# [Action item]
Every line below from the one containing "boolprops_loop fuel dst mem src src_size pos (bit_set" through the one containing "Variable nested : list" must be transcribed exactly. Omit all lines outside that stretch.

# [Given information]
(* ===== verification/Pkcs11Sanitize.v ===== *)
(** * ta/pkcs11/src/sanitize_object.c: templates of clients

    A client sends a list of attributes as bytes. sanitize_client_object() makes the
    block of an object of them. [mem] is the memory that can be read, of which the
    template is [size] bytes from [src] on; a read outside of [mem] panics. The
    recursion into templates within templates takes fuel. The traces of a refused
    template read memory too; [traces] is [true] for the code as it is, and [false]
    for the code without them, which the proofs compare it with. *)
From S2P Require Import Prelude Bitstring Pkcs11Attr.

Local Open Scope Z_scope.

Definition sanitize_consistent_class_and_type (attrs : list Z) : outcome pkcs11_rc bool :=
  class ← get_class attrs;
  if class =? PKCS11_CKO_DATA then Ok true
  else if class =? PKCS11_CKO_SECRET_KEY then type ← get_key_type attrs; mret (key_type_is_symm_key type)
  else if class =? PKCS11_CKO_MECHANISM then type ← get_mechanism_type attrs; mret (mechanism_is_valid type)
  else if (class =? PKCS11_CKO_PUBLIC_KEY) || (class =? PKCS11_CKO_PRIVATE_KEY) then
    type ← get_key_type attrs; mret (key_type_is_asymm_key type)
  else Ok false.

(** The attribute at [pos] of the [blen] bytes at [buf]: id, size, where its value
    is, and the position of the next. *)
Definition read_attr_advance (mem : list Z) (buf blen pos : Z) : outcome pkcs11_rc (Z * Z * Z * Z) :=
  match add_overflow 64 pos 8 with
  | None => Err PKCS11_CKR_FUNCTION_FAILED
  | Some data_pos =>
    if blen <? data_pos then Err PKCS11_CKR_FUNCTION_FAILED
    else
      id ← read32 mem (buf + pos);
      sz ← read32 mem (buf + pos + 4);
      match add_overflow 64 data_pos sz with
      | None => Err PKCS11_CKR_FUNCTION_FAILED
      | Some next_pos =>
        if blen <? next_pos then Err PKCS11_CKR_FUNCTION_FAILED else Ok (id, sz, buf + data_pos, next_pos)
      end
  end.

(** [found] and the value [v] are not in conflict. *)
Definition new_value (found v : Z) : bool := negb (negb (found =? PKCS11_UNDEFINED_ID) && negb (found =? v)).

(** The loop of sanitize_class_and_type(): [class_found] and [type_found]. *)
Fixpoint class_type_loop (fuel : nat) (mem : list Z) (src src_size pos class_found type_found : Z)
    : outcome pkcs11_rc (Z * Z) :=
  if pos =? src_size then Ok (class_found, type_found)
  else match fuel with
  | O => Panicked
  | S fuel =>
    '(id, sz, data, pos) ← read_attr_advance mem src src_size pos;
    if id =? PKCS11_CKA_CLASS then
      if negb (sz =? 4) then Err PKCS11_CKR_TEMPLATE_INCONSISTENT
      else
        class ← read32 mem data;
        if new_value class_found class then class_type_loop fuel mem src src_size pos class type_found
        else Err PKCS11_CKR_TEMPLATE_INCONSISTENT
    else if pkcs11_attr_is_type id then
      if negb (sz =? 4) then Err PKCS11_CKR_TEMPLATE_INCONSISTENT
      else
        type ← read32 mem data;
        if new_value type_found type then class_type_loop fuel mem src src_size pos class_found type
        else Err PKCS11_CKR_TEMPLATE_INCONSISTENT
    else class_type_loop fuel mem src src_size pos class_found type_found
  end.

Section heap.
Context `{Heap}.
Variable traces : bool.

(** ** Traces

    What __trace_attributes() and trace_attributes_from_api_head() read and allocate, not
    what they print; [prefix_len] is the length of the prefix. The traces are called in
    every build; only what prints is compiled out. *)
Section trace.
(** trace_attributes_from_api_head() of a template within: its prefix, where it is, its size. *)
Variable nested : Z → Z → Z → T unit.

Fixpoint trace_loop (k : nat) (prefix_len : Z) (mem : list Z) (cur end_ : Z) : T unit :=
  if cur <? end_ then
    match k with
    | O => mpanic
    | S k =>
      id ← lift (read32 mem cur);
      size ← lift (read32 mem (cur + 4));
      data ← lift (read_bytes mem (cur + 8) (Z.min size 4));
      data_u32 ← lift (read32 mem (cur + 8));
      (if mem_Z id [PKCS11_CKA_WRAP_TEMPLATE; PKCS11_CKA_UNWRAP_TEMPLATE; PKCS11_CKA_DERIVE_TEMPLATE]
       then nested (prefix_len + 4) (cur + 8) (end_ - cur) else mret ());;
      trace_loop k prefix_len mem (cur + 8 + size) end_
    end
  else mret ().

Definition __trace_attributes (prefix_len : Z) (mem : list Z) (src end_ : Z) : T unit :=
  ok ← TEE_Malloc (prefix_len + 1 + 4);
  if negb ok then mret () else trace_loop (S (length mem)) prefix_len mem src end_.
End trace.

Fixpoint trace_attributes_from_api_head (fuel : nat) (mem : list Z) (prefix_len ref size : Z) : T unit :=
  match fuel with
  | O => mpanic
  | S fuel =>
    attrs_size ← lift (read32 mem ref);
    attrs_count ← lift (read32 mem (ref + 4));
    if 8 + attrs_size <? size then mret ()
    else
      ok ← TEE_Malloc (prefix_len + 2);
      if negb ok then mret ()
      else __trace_attributes (trace_attributes_from_api_head fuel mem) (prefix_len + 1) mem (ref + 8) (ref + 8 + attrs_size)
  end.

(** ** The passes over the template *)

Definition sanitize_class_and_type (dst mem : list Z) (src src_size : Z) : T (list Z) :=
  r ← mtry (lift (class_type_loop (S (length mem)) mem src src_size 8 PKCS11_UNDEFINED_ID PKCS11_UNDEFINED_ID));
  match r with
  | inl e =>
    (if traces then trace_attributes_from_api_head (S (length mem)) mem 12 src src_size else mret ());;
    mthrow e
  | inr (class_found, type_found) =>
    dst ← (if negb (class_found =? PKCS11_UNDEFINED_ID) then add_attribute dst PKCS11_CKA_CLASS (le32 class_found) else mret dst);
    if negb (type_found =? PKCS11_UNDEFINED_ID) then add_attribute dst PKCS11_CKA_KEY_TYPE (le32 type_found) else mret dst
  end.

Abbreviation PKCS11_BOOLPROPS_MAX_COUNT := 64.

(** The loop of sanitize_boolprops(). *)
Fixpoint boolprops_loop (fuel : nat) (dst mem : list Z) (src src_size pos : Z) (seen_attrs boolprops : list Z) : T (list Z) :=
  if pos =? src_size then mret dst
  else match fuel with
  | O => mpanic
  | S fuel =>
    '(id, sz, data, pos) ← lift (read_attr_advance mem src src_size pos);
    let idx := pkcs11_attr2boolprop_shift id in
    if idx <? 0 then boolprops_loop fuel dst mem src src_size pos seen_attrs boolprops
    else if (PKCS11_BOOLPROPS_MAX_COUNT <=? idx) || negb (sz =? 1) then mthrow PKCS11_CKR_FUNCTION_FAILED
    else
      v ← lift (read_bytes mem data 1);
      let value := negb (le_value v =? 0) in
      if bit_test seen_attrs idx && negb (Bool.eqb value (bit_test boolprops idx)) then mthrow PKCS11_CKR_TEMPLATE_INCONSISTENT
      else
        let boolprops := if value then bit_set boolprops idx else boolprops in
        dst ← (if bit_test seen_attrs idx then mret dst else add_attribute dst id [Z.b2z value]);
        boolprops_loop fuel dst mem src src_size pos (bit_set seen_attrs idx) boolprops
  end.

Definition sanitize_boolprops (dst mem : list Z) (src src_size : Z) : T (list Z) :=
  let bits := replicate (Z.to_nat (bitstr_size PKCS11_BOOLPROPS_MAX_COUNT)) 0 in
  boolprops_loop (S (length mem)) dst mem src src_size 8 bits bits.

Section template.
(** sanitize_client_object() of a nested template: where it is, its size. *)
Variable nested : list Z → Z → Z → T (list Z).

Definition sanitize_indirect_attr (dst mem : list Z) (id sz data : Z) : T (list Z) :=
  class ← lift (get_class dst);
  if class =? PKCS11_UNDEFINED_ID then mthrow PKCS11_CKR_GENERAL_ERROR
  else if negb (mem_Z id [PKCS11_CKA_WRAP_TEMPLATE; PKCS11_CKA_UNWRAP_TEMPLATE; PKCS11_CKA_DERIVE_TEMPLATE]) then
    mthrow PKCS11_RV_NOT_FOUND
  else if pkcs11_attr_class_is_key class then mthrow PKCS11_CKR_TEMPLATE_INCONSISTENT
  else
    _ ← init_attributes_head;
    obj2 ← nested mem data sz;
    asz ← lift (read32 obj2 0);
    v ← lift (read_bytes obj2 0 (8 + asz));
    add_attribute dst id v.

(** The third loop, in sanitize_client_object(). *)
Fixpoint others_loop (fuel : nat) (dst mem : list Z) (src src_size pos : Z) : T (list Z) :=
  if pos =? src_size then mret dst
  else match fuel with
  | O => mpanic
  | S fuel =>
    '(id, sz, data, pos) ← lift (read_attr_advance mem src src_size pos);
    if (id =? PKCS11_CKA_CLASS) || pkcs11_attr_is_type id || pkcs11_attr_is_boolean id then
      others_loop fuel dst mem src src_size pos
    else
      r ← mtry (sanitize_indirect_attr dst mem id sz data);
      match r with
      | inr dst => others_loop fuel dst mem src src_size pos
      | inl e =>
        if negb (bool_decide (e = PKCS11_RV_NOT_FOUND)) then mthrow e
        else if negb (valid_pkcs11_attribute_id id sz) then mthrow PKCS11_CKR_TEMPLATE_INCONSISTENT
        else
          v ← lift (read_bytes mem data sz);
          dst ← add_attribute dst id v;
          others_loop fuel dst mem src src_size pos
      end
  end.
End template.

Fixpoint sanitize_client_object (fuel : nat) (mem : list Z) (src sz : Z) : T (list Z) :=
  match fuel with
  | O => mpanic
  | S fuel =>
    if sz <? 8 then mthrow PKCS11_CKR_ARGUMENTS_BAD
    else
      attrs_size ← lift (read32 mem src);
      match add_overflow 64 8 attrs_size with
      | None => mthrow PKCS11_CKR_ARGUMENTS_BAD
      | Some sz_from_hdr =>
        if sz <? sz_from_hdr then mthrow PKCS11_CKR_ARGUMENTS_BAD
        else
          dst ← init_attributes_head;
          dst ← sanitize_class_and_type dst mem src sz_from_hdr;
          dst ← sanitize_boolprops dst mem src sz_from_hdr;
          others_loop (sanitize_client_object fuel) (S (length mem)) dst mem src sz_from_hdr 8
      end
  end.
End heap.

# [Answer area]
        boolprops_loop fuel dst mem src src_size pos (bit_set seen_attrs idx) boolprops
  end.

Definition sanitize_boolprops (dst mem : list Z) (src src_size : Z) : T (list Z) :=
  let bits := replicate (Z.to_nat (bitstr_size PKCS11_BOOLPROPS_MAX_COUNT)) 0 in
  boolprops_loop (S (length mem)) dst mem src src_size 8 bits bits.

Section template.
(** sanitize_client_object() of a nested template: where it is, its size. *)
Variable nested : list Z → Z → Z → T (list Z).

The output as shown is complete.